Cuando nos referimos a integración económica y social, creemos que sus resultados deberán generar no solo crecimiento, sino una distribución equitativa y equilibrada de los beneficios del mayor producto obtenido entre los países que participan en esos procesos. El comercio formal es una condición necesaria para promover el desarrollo y la sostenibilidad, puesto que contribuye a eliminar distorsiones derivadas del contrabando de prácticas desleales o anticompetitivas, y se rige por un marco regulatorio diseñado de manera conjunta, con reglas claras y estables, que permiten fortalecer las relaciones económicas y comerciales.

Colombia y Venezuela han retomado los pasos para lograr una mayor transparencia en nuestras relaciones como naciones soberanas, y nuestros gobiernos han dado pasos inmensos en los acuerdos para hacer viable la apertura fronteriza, especialmente en el control de las prácticas delictivas: contrabando, lavado de activos, lucha conjunta contra el narcotráfico, normalización migratoria y paso de fronteras.
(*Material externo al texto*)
(* ===== verification/RedInv.v ===== *)
(** * The invariant of the red tree's heap

    [inv h O]: the heap [h] when the references held outside it are [O].  Reference counts are
    exact, parents are live and above their children, a handle shows the child of its parent's
    green node at its index, and the ring of a mutable node is its live children. *)

From stdpp Require Import gmap gmultiset sorting.
From S2P Require Import Prelude SyntaxKind Green GreenFacts Sll SllFacts Red RedNav.

Import SyntaxKind Green GreenFacts Sll SllFacts Red RedTree.

Module RedInv.

#[local] Open Scope N_scope.

(** ** Live children *)

Definition nch (m : gmap ptr Cell) (p : ptr) : nat := size (filter (fun kc => parent kc.2 = Some p) m).

Lemma nch_insert_new m q c p : m !! q = None ->
  nch (<[q := c]> m) p = (nch m p + if decide (parent c = Some p) then 1 else 0)%nat.
Proof.
  intros Hq. unfold nch. destruct (decide (parent c = Some p)) as [Hp|Hp].
  - rewrite map_filter_insert_True by done. rewrite map_size_insert_None; [lia|]. apply map_lookup_filter_None. by left.
  - rewrite map_filter_insert_False by done. rewrite delete_id by done. lia.
Qed.

Lemma nch_delete m q c p : m !! q = Some c ->
  nch m p = (nch (delete q m) p + if decide (parent c = Some p) then 1 else 0)%nat.
Proof.
  intros Hq. rewrite <- (insert_delete_id m q c Hq) at 1. apply nch_insert_new. apply lookup_delete_eq.
Qed.

Lemma nch_update m q c c' p : m !! q = Some c -> parent c' = parent c -> nch (<[q := c']> m) p = nch m p.
Proof.
  intros Hq Hc. rewrite (nch_delete m q c p Hq), <- insert_delete_eq, nch_insert_new, Hc by apply lookup_delete_eq. done.
Qed.

Lemma nch_none m p : nch m p = 0%nat <-> forall q c, m !! q = Some c -> parent c <> Some p.
Proof.
  unfold nch. rewrite map_size_empty_iff, map_empty_filter. split; intros H q c Hq; [by apply (H q c)|exact (H q c Hq)].
Qed.

Lemma nch_size m p : (nch m p <= size m)%nat.
Proof. apply map_size_filter. Qed.

(** ** What a handle shows *)

(** A cell without its count and its ring. *)
Record Info : Type := mkInfo {
  i_parent : option ptr;
  i_index : N;
  i_token : bool;
  i_mutable : bool;
  i_green : Green;
  i_offset : N
}.

Definition info (c : Cell) : Info := mkInfo (parent c) (index c) (is_token c) (mutable_ c) (green c) (offset c).
Definition lk (h : Heap) (p : ptr) : option Info := info <$> cells h !! p.

Definition info_ok (c : Info) : Prop :=
  green_ok (i_green c) /\
  i_token c = negb (green_is_node (i_green c)) /\
  (i_parent c = None -> i_mutable c = false -> i_offset c = 0 /\ i_token c = false).

(** [c] shows the child of [pc]'s green node at its index. *)
Definition child_ok (pc c : Info) : Prop :=
  i_token pc = false /\ i_mutable pc = i_mutable c /\
  exists off, green_node_child (i_green pc) (i_index c) = Some (off, i_green c) /\
    (i_mutable c = false -> i_offset c = u32 (i_offset pc + off)).
Lemma attach_step h O r rc pi par pc ch cc idx e : inv h O -> stands h r rc pi par pc -> few pc -> fits 1 h O ->
  lk h ch = Some cc -> i_parent cc = None -> i_mutable cc = true -> ch <> r -> elem_data e = ret ch -> idx <= N.of_nat (length (kids (i_green pc))) ->
  exists h' rc' pc', attach_child par idx e h = Ret (tt, h') /\ inv h' O /\ size (cells h') = size (cells h) /\ brk h' = brk h /\
    stands h' r rc' pi par pc' /\ around (i_green rc') pi = around (i_green rc) pi /\
    kids (i_green pc') = take (N.to_nat idx) (kids (i_green pc)) ++ i_green cc :: drop (N.to_nat idx) (kids (i_green pc)) /\
    (forall x d, lk h x = Some d -> x <> ch -> i_parent d = None -> x <> r -> lk h' x = Some d).
Proof.
  intros Hi Hst Hfew Hf Hch Hcn Hcm Hcr He Hidx. pose proof Hst as [Hpath Hpar Hnode Hmut]. destruct (t_rank _ _ (inv_tree _ _ Hi)) as [rank Hrank].
  rewrite kids_length in Hidx. pose proof Hch as (ccc & Hccc & ->)%lk_Some. pose proof Hpar as (pcc & Hpcc & ->)%lk_Some. cbn in *.
  destruct (insert_kid (green pcc) idx (green ccc)) as (G & HGr & HGn & HGok & _ & HGi & HGk); [unfold green_node_num_children in Hidx; lia|].
  destruct (spine_exists h O Hi rank Hrank par _ G Hpar) as (l & Hl & _).
  assert (Hchl : ch ∉ l.*1) by (eapply (aside_off h O rank l G r rc pi par 0); [done|exact Hrank|exact Hl|exact Hpath|exact Hch|left; by split]).
  pose proof (proj1 (t_info _ _ (inv_tree _ _ Hi) par _ Hpar)) as Hg1. pose proof (proj1 (t_info _ _ (inv_tree _ _ Hi) ch _ Hch)) as Hg2.
  destruct (attach_some h O Hi rank Hrank par ch pcc ccc Hpcc Hccc Hnode Hmut Hcm Hcn idx Hidx (few_children _ Hfew) Hf G l Hl Hchl HGn (HGok Hg1 Hg2) HGi HGk HGr e He)
    as (h' & E & Hi' & Hs & Hb & HL).
  destruct (stands_after h O l G r rc pi par _ h' (a_np par ch) (a_ni par ch idx) Hi Hl Hst) as (rc' & pc' & Hst' & Hgr & Har).
  { intros x d Hx Hd. rewrite HL, Hd. split; [done|]. unfold a_np, a_ni. rewrite !(decide_False (P := x = ch)) by (by intros ->). split; [done|].
    rewrite decide_False; [done|]. intros Hpp. pose proof (Hrank x d par Hd Hpp). destruct (spine_rank h rank Hrank _ _ _ _ Hl Hx) as [->|]; lia. }
  exists h', rc', pc'. split; [done|]. split; [done|]. split; [done|]. split; [done|]. split; [done|]. split; [done|]. split.
  - rewrite Hgr. by apply insert_kids.
  - intros x d Hd Hxn Hdn Hxr. rewrite HL, Hd. cbn. f_equal. apply edited_same.
    + unfold a_np. by rewrite decide_False.
    + unfold a_ni. rewrite !decide_False by congruence. done.
    + eapply (aside_off h O rank l G r rc pi par 0); [done|exact Hrank|exact Hl|exact Hpath|exact Hd|left; by split].
Qed.

(** ** The handles of the children to remove *)

Fixpoint refs (es : list SyntaxElement) : gmultiset ptr := match es with [] => ∅ | e :: es => elem_ref e ⊎ refs es end.

(** [e] is a handle of child [i] of [par]. *)
Definition handle_at (h : Heap) (O : gmultiset ptr) (par : ptr) (i : N) (e : SyntaxElement) : Prop :=
  exists q d, elem_data e = ret q /\ elem_ref e = {[+ q +]} /\ q ∈ O /\ lk h q = Some d /\ i_parent d = Some par /\ i_index d = i.

Definition handles_at (h : Heap) (O : gmultiset ptr) (par from : N) (es : list SyntaxElement) : Prop :=
  forall k e, es !! k = Some e -> handle_at h O par (from + N.of_nat k) e.

Lemma handle_keep h O h' O' par i e : (forall q d, q ∈ O -> lk h q = Some d -> q ∈ O' /\ lk h' q = Some d) -> handle_at h O par i e -> handle_at h' O' par i e.
Proof. intros H (q & d & E1 & E2 & Hq & Hd & Hr). destruct (H q d Hq Hd) as [H1 H2]. by exists q, d. Qed.

Lemma in_refs_r (O A : gmultiset ptr) q : q ∈ A -> q ∈ O ⊎ A.
Proof. intros H. apply gmultiset_elem_of_disj_union. by right. Qed.

Lemma in_refs_l (O A : gmultiset ptr) q : q ∈ O -> q ∈ O ⊎ A.
Proof. intros H. apply gmultiset_elem_of_disj_union. by left. Qed.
Pero nada de esto sería suficiente si no se plantean y ejecutan programas conjuntos de desarrollo de las capacidades productivas en esas zonas; y, de otra parte, se promueve el comercio y la inversión entre los países, los cuales tienen una inmensa potencialidad de complementariedad.

Los empresarios y las empresas públicas y privadas así lo entienden. Para Venezuela, las exportaciones de gasolina y gas hacia Colombia y, específicamente en las zonas fronterizas, así como su inmensa capacidad productiva en la petroquímica, siderurgia o aluminio, todos bienes intermedios esenciales para la industria colombiana, son evidentes ventajas competitivas.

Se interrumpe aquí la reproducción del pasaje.